WHAT YOU ARE ASKED TO DO: Each entry below should be reproduced character for character.

***** DATA

(* ===== verification/Flash.v ===== *)
(** * Flashing a guest's disk

    [VmFlasher] of guest/vm_flash.{h,cc}: the images of a zip file are put on
    a virtual USB disk, an empty virtual disk is made, and an emulator that
    boots from the USB disk writes the guest's disk.  The object and the two
    helper processes, which are local variables of [FlashWithQemu], are in
    [FlashSt]. *)

From S2P Require Import Prelude.
From S2P Require Import CStd.
From S2P Require Import Boost.
From S2P Require Import Os.
From S2P Require Import Utils.
From S2P Require Import Config.
From S2P Require Import Process.
From Stdlib Require Import Ascii.

Local Open Scope Z_scope.

Definition kVirtualUsbDiskPath : string := "/tmp/flash.vfat".
Definition kDdBs : Z := _MB 63.
Definition k4GB : Z := _GB 4.

(** The [count] operand of [dd]: the images and a gigabyte, in whole blocks. *)
Definition dd_count (total_image_size : Z) : Z :=
  u64 (u64 (u64 (total_image_size + _GB 1) + kDdBs) - 1) / kDdBs.

(** The [args] that cut a file of four gigabytes or more into parts. *)
Definition split_args (p : string) : list string :=
  ["--bytes=" +:+ to_string (u64 (k4GB - 1)); "--numeric-suffixes"; p; p +:+ ".part"].

Definition dd_cmd (total_image_size : Z) : string :=
  "dd if=/dev/zero of=" +:+ kVirtualUsbDiskPath +:+ " bs=" +:+ to_string kDdBs +:+
  " count=" +:+ to_string (dd_count total_image_size).
Definition mkfs_cmd : string := "mkfs.vfat " +:+ kVirtualUsbDiskPath.
Definition mcopy_cmd (p : string) : string :=
  "mcopy -o -n -i " +:+ kVirtualUsbDiskPath +:+ " " +:+ p +:+ " ::".

Record VmFlasher : Type := mkFlasher {
  total_image_size_ : Z;
  virtual_disk_ : string;
  flash_cfg_ : CivConfig;
}.
Definition new_VmFlasher : VmFlasher := mkFlasher 0 EmptyString empty_config.
Definition InitAafCfg : M BSt unit :=
  aaf_path ← cfg kGroupAaf kAafPath;
  if str_empty aaf_path then skip else upd_vb (set_aaf (Some (new_Aaf aaf_path))).

Definition BuildAafCfg : M BSt bool :=
  aaf_path ← cfg kGroupAaf kAafPath;
  if str_empty aaf_path then mret true else
  aaf_suspend ← cfg kGroupAaf kAafSuspend;
  ok ← (if str_empty aaf_suspend then mret true
        else if bool_decide (aaf_suspend = "true") || bool_decide (aaf_suspend = "enable")
        then aaf_set kAafKeySuspend "true" ;; mret true
        else if bool_decide (aaf_suspend = "false") || bool_decide (aaf_suspend = "disable")
        then aaf_set kAafKeySuspend "false" ;; mret true
        else mret false);
  if negb ok then mret false else
  aaf_audio_type ← cfg kGroupAaf kAafAudioType;
  when (negb (str_empty aaf_audio_type)) (aaf_set kAafKeyAudioType aaf_audio_type) ;;
  append (" -virtfs local,mount_tag=aaf,security_model=none,path=" +:+ aaf_path) ;;
  mret true.
(* ===== verification/Lifecycle.v ===== *)
(** * Starting and stopping a guest

    Lemmas about the second half of Builder.v: what the calls on the main and
    the helper processes leave alone, that stopping a guest comes back and
    gives its resources back, and that starting a guest built from any
    configuration does not hang. *)

From S2P Require Import Prelude.
From S2P Require Import CStd.
From S2P Require Import Boost.
From S2P Require Import Os.
From S2P Require Import CidPool.
From S2P Require Import Config.
From S2P Require Import Aaf.
From S2P Require Import Process.
From S2P Require Import Devices.
From S2P Require Import Builder.
From S2P Require Import BuilderProps.
From Stdlib Require Import Ascii.

Local Open Scope Z_scope.

(** *** Calls on the processes *)

Section life.
Context {B : Boost} {E : OsEnv}.

(** Only the processes and the machine change, and a process keeps its class
    and, when plain, its command. *)
Record life (s s' : BSt) : Prop := {
  lf_name : name_ s'.1 = name_ s.1;
  lf_cfg : cfg_ s'.1 = cfg_ s.1;
  lf_cid : vsock_cid_ s'.1 = vsock_cid_ s.1;
  lf_state : state_ s'.1 = state_ s.1;
  lf_latch : vm_ready_latch_ s'.1 = vm_ready_latch_ s.1;
  lf_ends : end_call_ s'.1 = end_call_ s.1;
  lf_pci : pci_pt_dev_set_ s'.1 = pci_pt_dev_set_ s.1;
  lf_pool : g_pool s'.2 = g_pool s.2;
  lf_sock : g_socketPath s'.2 = g_socketPath s.2;
  lf_main : option_Forall2 same_proc (main_proc_ s.1) (main_proc_ s'.1);
  lf_co : Forall2 same_proc (co_procs_ s.1) (co_procs_ s'.1);
}.

#[export] Instance life_preorder : PreOrder life.
Proof.
  split.
  - by intros s.
  - intros s1 s2 s3 [] []. split; try congruence; by etrans.
Qed.

Lemma Forall2_same_insert (l : list VmProc) i p p' :
  l !! i = Some p → same_proc p p' → Forall2 same_proc l (<[i := p']> l).
Proof.
  intros Hi Hp. apply Forall2_same_length_lookup. rewrite length_insert. split; [done|].
  intros j x y Hx Hy. destruct (decide (i = j)) as [<-|Hj].
  - rewrite list_lookup_insert_eq in Hy by eauto using lookup_lt_Some. by simplify_eq.
  - rewrite list_lookup_insert_ne in Hy by done. by simplify_eq.
Qed.

Lemma life_os o (s : BSt) : life s (s.1, set_os o s.2).
Proof. by split. Qed.

(** A method on the [i]-th helper, or on the main process, that is in [R]. *)
Lemma life_on_co {A} i (c : M ProcSt A) :
  grows (λ s s', same_proc s.1 s'.1) c → grows life (on_co i c).
Proof.
  intros Hc s. unfold on_co, lift.
  specialize (Hc (default (new_VmProcSimple EmptyString) (co_procs_ s.1 !! i), g_os s.2)).
  destruct (c _) as [r [p' o]]; simpl in *.
  destruct (co_procs_ s.1 !! i) as [p|] eqn:Hi; simpl in Hc.
  - split; try done; simpl. by eapply Forall2_same_insert.
  - rewrite list_insert_ge by (by apply lookup_ge_None). by split.
Qed.

Lemma life_on_main {A} (c : M ProcSt A) s :
  grows (λ s s', same_proc s.1 s'.1) c → is_Some (main_proc_ s.1) → life s (on_main c s).2.
Proof.
  intros Hc [p Hp]. unfold on_main, lift. rewrite Hp. simpl.
  specialize (Hc (p, g_os s.2)). destruct (c _) as [r [p' o]]; simpl in *.
  split; try done. simpl. rewrite Hp. by constructor.
Qed.

Lemma same_Proc_Run tid : grows (λ s s', same_proc s.1 s'.1) (Proc_Run tid).
Proof. intros [p o]. pose proof (Proc_Run_same tid p o). by destruct (Proc_Run _ _) as [? []]. Qed.
Lemma same_Proc_Stop : grows (λ s s', same_proc s.1 s'.1) Proc_Stop.
Proof.
  intros [p o]. pose proof (Proc_Stop_runs p o).
  destruct (Proc_Stop _) as [[] []]; simpl; naive_solver.
Qed.
Lemma same_SetLogDir d : grows (λ s s', same_proc s.1 s'.1) (SetLogDir d).
Proof. intros [p o]. pose proof (SetLogDir_runs d p o). by destruct (SetLogDir _ _) as [[] []]. Qed.
Lemma same_Running : grows (λ s s', same_proc s.1 s'.1) Running.
Proof. intros [p o]. by destruct (Running_runs p o) as (? & ? & ->). Qed.
End life.
#[export] Hint Resolve same_Proc_Run same_Proc_Stop same_SetLogDir same_Running life_on_co : civ.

**********

EXERCISE OUTPUT:
(* ===== verification/Flash.v ===== *)
(** * Flashing a guest's disk

    [VmFlasher] of guest/vm_flash.{h,cc}: the images of a zip file are put on
    a virtual USB disk, an empty virtual disk is made, and an emulator that
    boots from the USB disk writes the guest's disk.  The object and the two
    helper processes, which are local variables of [FlashWithQemu], are in
    [FlashSt]. *)

From S2P Require Import Prelude.
From S2P Require Import CStd.
From S2P Require Import Boost.
From S2P Require Import Os.
From S2P Require Import Utils.
From S2P Require Import Config.
From S2P Require Import Process.
From Stdlib Require Import Ascii.

Local Open Scope Z_scope.

Definition kVirtualUsbDiskPath : string := "/tmp/flash.vfat".
Definition kDdBs : Z := _MB 63.
Definition k4GB : Z := _GB 4.

(** The [count] operand of [dd]: the images and a gigabyte, in whole blocks. *)
Definition dd_count (total_image_size : Z) : Z :=
  u64 (u64 (u64 (total_image_size + _GB 1) + kDdBs) - 1) / kDdBs.

(** The [args] that cut a file of four gigabytes or more into parts. *)
Definition split_args (p : string) : list string :=
  ["--bytes=" +:+ to_string (u64 (k4GB - 1)); "--numeric-suffixes"; p; p +:+ ".part"].

Definition dd_cmd (total_image_size : Z) : string :=
  "dd if=/dev/zero of=" +:+ kVirtualUsbDiskPath +:+ " bs=" +:+ to_string kDdBs +:+
  " count=" +:+ to_string (dd_count total_image_size).
Definition mkfs_cmd : string := "mkfs.vfat " +:+ kVirtualUsbDiskPath.
Definition mcopy_cmd (p : string) : string :=
  "mcopy -o -n -i " +:+ kVirtualUsbDiskPath +:+ " " +:+ p +:+ " ::".

Record VmFlasher : Type := mkFlasher {
  total_image_size_ : Z;
  virtual_disk_ : string;
  flash_cfg_ : CivConfig;
}.
Definition new_VmFlasher : VmFlasher := mkFlasher 0 EmptyString empty_config.
Definition InitAafCfg : M BSt unit :=
  aaf_path ← cfg kGroupAaf kAafPath;
  if str_empty aaf_path then skip else upd_vb (set_aaf (Some (new_Aaf aaf_path))).

Definition BuildAafCfg : M BSt bool :=
  aaf_path ← cfg kGroupAaf kAafPath;
  if str_empty aaf_path then mret true else
  aaf_suspend ← cfg kGroupAaf kAafSuspend;
  ok ← (if str_empty aaf_suspend then mret true
        else if bool_decide (aaf_suspend = "true") || bool_decide (aaf_suspend = "enable")
        then aaf_set kAafKeySuspend "true" ;; mret true
        else if bool_decide (aaf_suspend = "false") || bool_decide (aaf_suspend = "disable")
        then aaf_set kAafKeySuspend "false" ;; mret true
        else mret false);
  if negb ok then mret false else
  aaf_audio_type ← cfg kGroupAaf kAafAudioType;
  when (negb (str_empty aaf_audio_type)) (aaf_set kAafKeyAudioType aaf_audio_type) ;;
  append (" -virtfs local,mount_tag=aaf,security_model=none,path=" +:+ aaf_path) ;;
  mret true.
(* ===== verification/Lifecycle.v ===== *)
(** * Starting and stopping a guest

    Lemmas about the second half of Builder.v: what the calls on the main and
    the helper processes leave alone, that stopping a guest comes back and
    gives its resources back, and that starting a guest built from any
    configuration does not hang. *)

From S2P Require Import Prelude.
From S2P Require Import CStd.
From S2P Require Import Boost.
From S2P Require Import Os.
From S2P Require Import CidPool.
From S2P Require Import Config.
From S2P Require Import Aaf.
From S2P Require Import Process.
From S2P Require Import Devices.
From S2P Require Import Builder.
From S2P Require Import BuilderProps.
From Stdlib Require Import Ascii.

Local Open Scope Z_scope.

(** *** Calls on the processes *)

Section life.
Context {B : Boost} {E : OsEnv}.

(** Only the processes and the machine change, and a process keeps its class
    and, when plain, its command. *)
Record life (s s' : BSt) : Prop := {
  lf_name : name_ s'.1 = name_ s.1;
  lf_cfg : cfg_ s'.1 = cfg_ s.1;
  lf_cid : vsock_cid_ s'.1 = vsock_cid_ s.1;
  lf_state : state_ s'.1 = state_ s.1;
  lf_latch : vm_ready_latch_ s'.1 = vm_ready_latch_ s.1;
  lf_ends : end_call_ s'.1 = end_call_ s.1;
  lf_pci : pci_pt_dev_set_ s'.1 = pci_pt_dev_set_ s.1;
  lf_pool : g_pool s'.2 = g_pool s.2;
  lf_sock : g_socketPath s'.2 = g_socketPath s.2;
  lf_main : option_Forall2 same_proc (main_proc_ s.1) (main_proc_ s'.1);
  lf_co : Forall2 same_proc (co_procs_ s.1) (co_procs_ s'.1);
}.

#[export] Instance life_preorder : PreOrder life.
Proof.
  split.
  - by intros s.
  - intros s1 s2 s3 [] []. split; try congruence; by etrans.
Qed.

Lemma Forall2_same_insert (l : list VmProc) i p p' :
  l !! i = Some p → same_proc p p' → Forall2 same_proc l (<[i := p']> l).
Proof.
  intros Hi Hp. apply Forall2_same_length_lookup. rewrite length_insert. split; [done|].
  intros j x y Hx Hy. destruct (decide (i = j)) as [<-|Hj].
  - rewrite list_lookup_insert_eq in Hy by eauto using lookup_lt_Some. by simplify_eq.
  - rewrite list_lookup_insert_ne in Hy by done. by simplify_eq.
Qed.

Lemma life_os o (s : BSt) : life s (s.1, set_os o s.2).
Proof. by split. Qed.

(** A method on the [i]-th helper, or on the main process, that is in [R]. *)
Lemma life_on_co {A} i (c : M ProcSt A) :
  grows (λ s s', same_proc s.1 s'.1) c → grows life (on_co i c).
Proof.
  intros Hc s. unfold on_co, lift.
  specialize (Hc (default (new_VmProcSimple EmptyString) (co_procs_ s.1 !! i), g_os s.2)).
  destruct (c _) as [r [p' o]]; simpl in *.
  destruct (co_procs_ s.1 !! i) as [p|] eqn:Hi; simpl in Hc.
  - split; try done; simpl. by eapply Forall2_same_insert.
  - rewrite list_insert_ge by (by apply lookup_ge_None). by split.
Qed.

Lemma life_on_main {A} (c : M ProcSt A) s :
  grows (λ s s', same_proc s.1 s'.1) c → is_Some (main_proc_ s.1) → life s (on_main c s).2.
Proof.
  intros Hc [p Hp]. unfold on_main, lift. rewrite Hp. simpl.
  specialize (Hc (p, g_os s.2)). destruct (c _) as [r [p' o]]; simpl in *.
  split; try done. simpl. rewrite Hp. by constructor.
Qed.

Lemma same_Proc_Run tid : grows (λ s s', same_proc s.1 s'.1) (Proc_Run tid).
Proof. intros [p o]. pose proof (Proc_Run_same tid p o). by destruct (Proc_Run _ _) as [? []]. Qed.
Lemma same_Proc_Stop : grows (λ s s', same_proc s.1 s'.1) Proc_Stop.
Proof.
  intros [p o]. pose proof (Proc_Stop_runs p o).
  destruct (Proc_Stop _) as [[] []]; simpl; naive_solver.
Qed.
Lemma same_SetLogDir d : grows (λ s s', same_proc s.1 s'.1) (SetLogDir d).
Proof. intros [p o]. pose proof (SetLogDir_runs d p o). by destruct (SetLogDir _ _) as [[] []]. Qed.
Lemma same_Running : grows (λ s s', same_proc s.1 s'.1) Running.
Proof. intros [p o]. by destruct (Running_runs p o) as (? & ? & ->). Qed.
End life.
#[export] Hint Resolve same_Proc_Run same_Proc_Stop same_SetLogDir same_Running life_on_co : civ.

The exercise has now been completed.